Question

Determine the value of x such that the area of the triangle shown is 66 square mm.

Answer 1

Answer: Approximately x = 9.257976 millimeters

Work Shown

area = 0.5*base*height

66 = 0.5*(x+5)*x

2*66 = x(x+5)

132 = x^2+5x

x^2+5x-132 = 0

Use the quadratic formula.

Plug in: a = 1, b = 5, c = -132.

`x = (-b\pm√(b^2-4ac))/(2a)\\\\x = (-5\pm√((5)^2-4(1)(-132)))/(2(1))\\\\x = (-5\pm√(553))/(2)\\\\x \approx (-5\pm23.515952)/(2)\\\\x \approx (-5+23.515952)/(2) \ \text{ or } \ x \approx (-5-23.515952)/(2)\\\\x \approx (18.515952)/(2) \ \text{ or } \ x \approx (-28.515952)/(2)\\\\x \approx 9.257976 \ \text{ or } \ x \approx -14.257976\\\\`

Ignore the negative x value.
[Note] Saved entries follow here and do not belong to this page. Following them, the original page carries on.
(** *** Arithmetic of binary64 numbers *)

Lemma mul_comm (x y : float) : x * y = y * x.
Proof.
  apply FloatAxioms.Prim2SF_inj. rewrite !FloatAxioms.mul_spec.
  unfold FloatAxioms.SF64mul, SpecFloat.SFmul.
  destruct (FloatOps.Prim2SF x) as [sx|sx| |sx mx ex],
           (FloatOps.Prim2SF y) as [sy|sy| |sy my ey];
    try reflexivity; rewrite (xorb_comm sx sy); try reflexivity.
  now rewrite (Pos.mul_comm mx my), (Z.add_comm ex ey).
Qed.

Lemma add_nan_l (y : float) : nan + y = nan.
Proof.
  apply FloatAxioms.Prim2SF_inj. now rewrite FloatAxioms.add_spec.
Qed.

Lemma add_nan_r (x : float) : x + nan = nan.
Proof.
  apply FloatAxioms.Prim2SF_inj. rewrite FloatAxioms.add_spec.
  now destruct (FloatOps.Prim2SF x).
Qed.

Lemma div_nan_r (x : float) : x / nan = nan.
Proof.
  apply FloatAxioms.Prim2SF_inj. rewrite FloatAxioms.div_spec.
  now destruct (FloatOps.Prim2SF x).
Qed.

Lemma div_eucl_shift (m : positive) :
  Z.div_eucl (Z.shiftl (Z.pos m) 53) (Z.pos m) = (9007199254740992, 0)%Z.
Proof.
  rewrite Z.shiftl_mul_pow2 by lia.
  change (2 ^ 53)%Z with 9007199254740992%Z.
  assert (Hq : (Z.pos m * 9007199254740992 / Z.pos m = 9007199254740992)%Z).
  { rewrite Z.mul_comm. apply Z.div_mul. lia. }
  assert (Hr : ((Z.pos m * 9007199254740992) mod Z.pos m = 0)%Z).
  { rewrite Z.mul_comm. apply Z.mod_mul. lia. }
  unfold Z.div, Z.modulo in Hq, Hr.
  destruct (Z.div_eucl (Z.pos m * 9007199254740992) (Z.pos m)) as [q r].
  simpl in Hq, Hr. now subst.
Qed.

(** A finite nonzero number divided by itself is exactly [1]. *)
Lemma div_self (x : float) (s : bool) (m : positive) (e : Z) :
  FloatOps.Prim2SF x = SpecFloat.S754_finite s m e -> x / x = 1.
Proof.
  intro Hx. apply FloatAxioms.Prim2SF_inj.
  rewrite FloatAxioms.div_spec, Hx.
  unfold FloatAxioms.SF64div, SpecFloat.SFdiv, SpecFloat.SFdiv_core_binary.
  rewrite Z.sub_diag, Z.sub_diag.
  change (Z.min (SpecFloat.fexp FloatOps.prec FloatOps.emax 0) 0) with (-53)%Z.
  cbn [Z.sub Z.opp Z.add].
  rewrite div_eucl_shift, xorb_nilpotent.
  assert (Hl : SpecFloat.new_location (Z.pos m) 0 = SpecFloat.loc_Exact).
  { unfold SpecFloat.new_location. now destruct (Z.even (Z.pos m)). }
  now rewrite Hl.
Qed.
(** * Parallel sample sort (ssort.hpp): model and verification

    The program sorts one logical array that is split over [numprocs] MPI
    ranks.  Every rank runs the same code (SPMD); the only interaction
    between ranks is through MPI collectives.  The model below therefore
    keeps one value per rank in a rank-indexed list and turns every
    collective into a function on such lists; rank-local code between two
    collectives is a function applied on every rank.

    Conventions
    - [int] and [unsigned] are 32 bits wide.  Values are kept in [Z] and
      every arithmetic result is passed through [to_int] or [to_unsigned],
      which write the wrap-around out.  For [int] the language leaves an
      overflow undefined; the model takes the two's-complement result.
    - Iterators into [begin, end) are offsets into the list that holds the
      segment.
    - A run that hits a failed [assert], an access outside an array, or an
      erroneous MPI call has no result ([None]).
    - A run also records the [new] expressions and the collectives it
      executes; rank-local code is recorded rank after rank.
    - What the program takes from libraries is modelled by the libraries'
      documents: [std::sort] is any function (the properties below assume
      that it returns a sorted permutation of its input),
      [std::lower_bound] is the binary search of the standard library, and
      the collectives move blocks as the MPI standard says. *)

From Stdlib Require Import ZArith List Bool Arith Lia Permutation Sorted.
Import ListNotations.
Local Open Scope Z_scope.

(* ================================================================== *)
(** ** 32-bit integers *)

Definition INT_MAX : Z := 2147483647.
Definition UINT_MAX : Z := 4294967295.

(** Conversion to [unsigned]: reduction modulo 2^32. *)
Definition to_unsigned (z : Z) : Z := z mod 4294967296.

(** Conversion to [int]: two's-complement wrap-around. *)
Definition to_int (z : Z) : Z := (z + 2147483648) mod 4294967296 - 2147483648.

(** The value of a [bool] used in arithmetic, as in [jump + (i < leftover)]. *)
Definition b2z (b : bool) : Z := if b then 1 else 0.

Definition len {A : Type} (l : list A) : Z := Z.of_nat (length l).

(* ================================================================== *)
(** ** Runs: failure and the record of allocations and collectives *)

Inductive collective : Type :=
| Gather | Bcast | Alltoall | Alltoallv | Allgather.

Inductive event : Type :=
| Ev_new (n : Z)              (* new T[n]                    *)
| Ev_mpi (c : collective).    (* one collective, on all ranks *)

Definition M (A : Type) : Type := option (A * list event).

Definition ret {A} (a : A) : M A := Some (a, []).

Definition fail {A} : M A := None.

Definition bind {A B} (m : M A) (f : A -> M B) : M B :=
  match m with
  | None => None
  | Some (a, t1) =>
      match f a with
      | None => None
      | Some (b, t2) => Some (b, t1 ++ t2)
      end
  end.

Definition log (e : event) : M unit := Some (tt, [e]).

Declare Scope run_scope.
Delimit Scope run_scope with run.
Notation "x <- m ;; k" := (bind m (fun x => k))
  (at level 61, m at next level, right associativity) : run_scope.
Notation "m ;;; k" := (bind m (fun _ => k))
  (at level 61, right associativity) : run_scope.
Local Open Scope run_scope.

(** The same rank-local code on every rank, in rank order. *)
Fixpoint mapM {A B} (f : A -> M B) (l : list A) : M (list B) :=
  match l with
  | [] => ret []
  | a :: l' => b <- f a ;; bs <- mapM f l' ;; ret (b :: bs)
  end.

(** Rank-local code that looks at [myid]: [f i a] runs on rank [i]. *)
Fixpoint mapiM {A B} (f : nat -> A -> M B) (i : nat) (l : list A) : M (list B) :=
  match l with
  | [] => ret []
  | a :: l' => b <- f i a ;; bs <- mapiM f (S i) l' ;; ret (b :: bs)
  end.

(** Result of a run, without its record. *)
Definition result {A} (m : M A) : option A := option_map fst m.

(** Record of a run. *)
Definition trace {A} (m : M A) : option (list event) := option_map snd m.

(* ================================================================== *)
(** ** exclusive_sum and interval_overlap *)

(** The loop [for (i = 1; i < n; ++i) sums[i] = sums[i-1] + arr[i-1]]:
    [k] iterations are left, [prev] is [sums[i-1]]. *)
Fixpoint exclusive_sum_loop (arr : list Z) (prev : Z) (i k : nat) : M (list Z) :=
  match k with
  | O => ret []
  | S k' =>
      match nth_error arr (i - 1) with
      | None => fail
      | Some a =>
          let s := to_int (prev + a) in
          rest <- exclusive_sum_loop arr s (S i) k' ;;
          ret (s :: rest)
      end
  end.

(** [int *exclusive_sum(int *arr, size_t n)].  [sums[0] = 0] is executed
    whatever [n] is, so [n = 0] writes outside the fresh array. *)
Definition exclusive_sum (arr : list Z) (n : nat) : M (list Z) :=
  log (Ev_new (Z.of_nat n)) ;;;
  match n with
  | O => fail
  | S k => rest <- exclusive_sum_loop arr 0 1 k ;; ret (0 :: rest)
  end.

(** [unsigned interval_overlap(unsigned l1, r1, l2, r2)]: the arguments are
    already [unsigned] values; subtraction wraps. *)
Definition interval_overlap (l1 r1 l2 r2 : Z) : Z :=
  let '(l1, r1, l2, r2) :=
    if l2 <? l1 then (l2, r2, l1, r1) else (l1, r1, l2, r2) in
  if r1 <=? l2 then 0
  else if r1 >=? r2 then to_unsigned (r2 - l2)
  else to_unsigned (r1 - l2).

(* ================================================================== *)
(** ** Arrays *)

Section Arrays.
Context {T : Type}.

(** [buf[i]]; an index outside the array, which the [assert]s of the
    program exclude, gives no result. *)
Definition read (buf : list T) (i : Z) : M T :=
  if (0 <=? i) && (i <? len buf) then
    match nth_error buf (Z.to_nat i) with
    | Some x => ret x
    | None => fail
    end
  else fail.

(** The [count] elements of [buf] from offset [displ] on. *)
Definition read_block (buf : list T) (displ count : Z) : M (list T) :=
  if (0 <=? displ) && (0 <=? count) && (displ + count <=? len buf) then
    ret (firstn (Z.to_nat count) (skipn (Z.to_nat displ) buf))
  else fail.

(** [buf] with [blk] stored from offset [displ] on. *)
Definition write_block (buf : list T) (displ : Z) (blk : list T) : M (list T) :=
  if (0 <=? displ) && (displ + len blk <=? len buf) then
    ret (firstn (Z.to_nat displ) buf ++ blk
           ++ skipn (Z.to_nat (displ + len blk)) buf)
  else fail.

(** [new T[n]]: the fresh array holds at offset [i] whatever [junk i] is;
    a negative [n] cannot be allocated. *)
Definition new_array (junk : nat -> T) (n : Z) : M (list T) :=
  if n <? 0 then fail
  else log (Ev_new n) ;;; ret (map junk (seq 0 (Z.to_nat n))).

End Arrays.

(* ================================================================== *)
(** ** The collectives (MPI standard; spec section 6)

    Every collective takes the rank-indexed list of the arguments the
    ranks pass and returns what the ranks hold afterwards. *)

Section Collectives.
Context {T : Type}.

(** [MPI_Gather(sendbuf, count, ..., recvbuf, count, ..., 0, comm)]: the
    block of rank [i] is stored at offset [i * count] of the root's
    [recvbuf]. *)
Fixpoint gather_loop (sendbufs : list (list T)) (count i : Z)
    (recvbuf : list T) : M (list T) :=
  match sendbufs with
  | [] => ret recvbuf
  | sb :: rest =>
      blk <- read_block sb 0 count ;;
      recvbuf' <- write_block recvbuf (i * count) blk ;;
      gather_loop rest count (i + 1) recvbuf'
  end.

Definition MPI_Gather (sendbufs : list (list T)) (count : Z)
    (recvbuf : list T) : M (list T) :=
  log (Ev_mpi Gather) ;;; gather_loop sendbufs count 0 recvbuf.

(** [MPI_Bcast(buf, count, ..., 0, comm)]: the first [count] elements of
    the root's buffer replace those of every rank. *)
Definition MPI_Bcast (bufs : list (list T)) (count : Z) : M (list (list T)) :=
  log (Ev_mpi Bcast) ;;;
  match bufs with
  | [] => ret []
  | root :: _ =>
      blk <- read_block root 0 count ;;
      mapM (fun b => write_block b 0 blk) bufs
  end.

(** [MPI_Alltoall(sendbuf, 1, ..., recvbuf, 1, ..., comm)]: rank [j]
    receives element [j] of the send buffer of every rank [i], at
    position [i]. *)
Definition MPI_Alltoall (sendbufs : list (list T)) : M (list (list T)) :=
  log (Ev_mpi Alltoall) ;;;
  mapiM (fun j _ => mapM (fun sb => read sb (Z.of_nat j)) sendbufs) 0 sendbufs.

(** [MPI_Allgather(sendbuf, count, ..., recvbuf, count, ..., comm)]: every
    rank receives the blocks of all ranks, in rank order. *)
Definition MPI_Allgather (sendbufs : list (list T)) (count : Z)
    : M (list (list T)) :=
  log (Ev_mpi Allgather) ;;;
  blocks <- mapM (fun sb => read_block sb 0 count) sendbufs ;;
  ret (map (fun _ => concat blocks) sendbufs).

(** The arguments one rank passes to [MPI_Alltoallv]. *)
Record alltoallv_args : Type := mk_args {
  sendbuf : list T;
  sendcounts : list Z;
  sdispls : list Z;
  recvbuf : list T;
  recvcounts : list Z;
  rdispls : list Z
}.

(** What rank [j] receives: from every sender [i], in rank order, the
    [sendcounts_i[j]] elements at [sdispls_i[j]] of its send buffer, stored
    at [rdispls_j[i]].  The amount sent and the amount expected must be
    equal, pairwise. *)
Fixpoint recv_loop (j : Z) (me : alltoallv_args) (senders : list alltoallv_args)
    (i : Z) (buf : list T) : M (list T) :=
  match senders with
  | [] => ret buf
  | s :: rest =>
      sc <- read (sendcounts s) j ;;
      sd <- read (sdispls s) j ;;
      rc <- read (recvcounts me) i ;;
      rd <- read (rdispls me) i ;;
      if sc =? rc then
        blk <- read_block (sendbuf s) sd sc ;;
        buf' <- write_block buf rd blk ;;
        recv_loop j me rest (i + 1) buf'
      else fail
  end.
A negative side length is not possible.

Therefore, the value of x is roughly x = 9.257976

This is exactly equal to
`(-5+√(553))/(2)`

Meaning that
`(-5+√(553))/(2) \approx 9.257976`

I think a decimal value of x makes the most sense here. That way we can visualize how long each side of this triangle is.

Answer 2

`x=(-5+√(553))/(2)`

Explanation:

The area of a right triangle is half the product of its two legs,
`a` and
`b`:

`\boxed{\textsf{Area}=(1)/(2)ab}`

Given values:

• 
  `\textsf{Leg 1:}\quad a = x`
• 
  `\textsf{Leg 2:}\quad b = x + 5`
• 
  `\textsf{Area} = 66 \; \sf mm^2`

To determine the value of x, begin by substituting the values into the area formula:

`66=(1)/(2)\cdot x \cdot (x+5)`

Multiply both sides of the equation by 2 to eliminate the fraction:

`132=x(x+5)`

Expand the right side by multiplying x with each term inside the parentheses:

`132=x^2+5x`

Rearrange the equation into a quadratic equation, setting it equal to zero:

`x^2+5x-132=0`

Now, solve this quadratic equation for x by using the quadratic formula:

`\boxed{\begin{array}{l}\underline{\sf Quadratic\;Formula}\\\\x=(-b \pm √(b^2-4ac))/(2a)\\\\\textsf{when} \;ax^2+bx+c=0 \\\end{array}}`

In this case:

• a = 1
• b = 5
• c = -132

Plug these values into the formula:

`x=(-(5) \pm √((5)^2-4(1)(-132)))/(2(1))`

Now, calculate the values of x:

`x=(-5\pm √(25+528))/(2)`

`x=(-5\pm √(553))/(2)`

As length is positive, the only valid value of x is:

`\large\boxed{\boxed{x=(-5+√(553))/(2)}}`

`\hrulefill`

Additional Notes

The decimal value of x, rounded the nearest thousandth, is 9.258.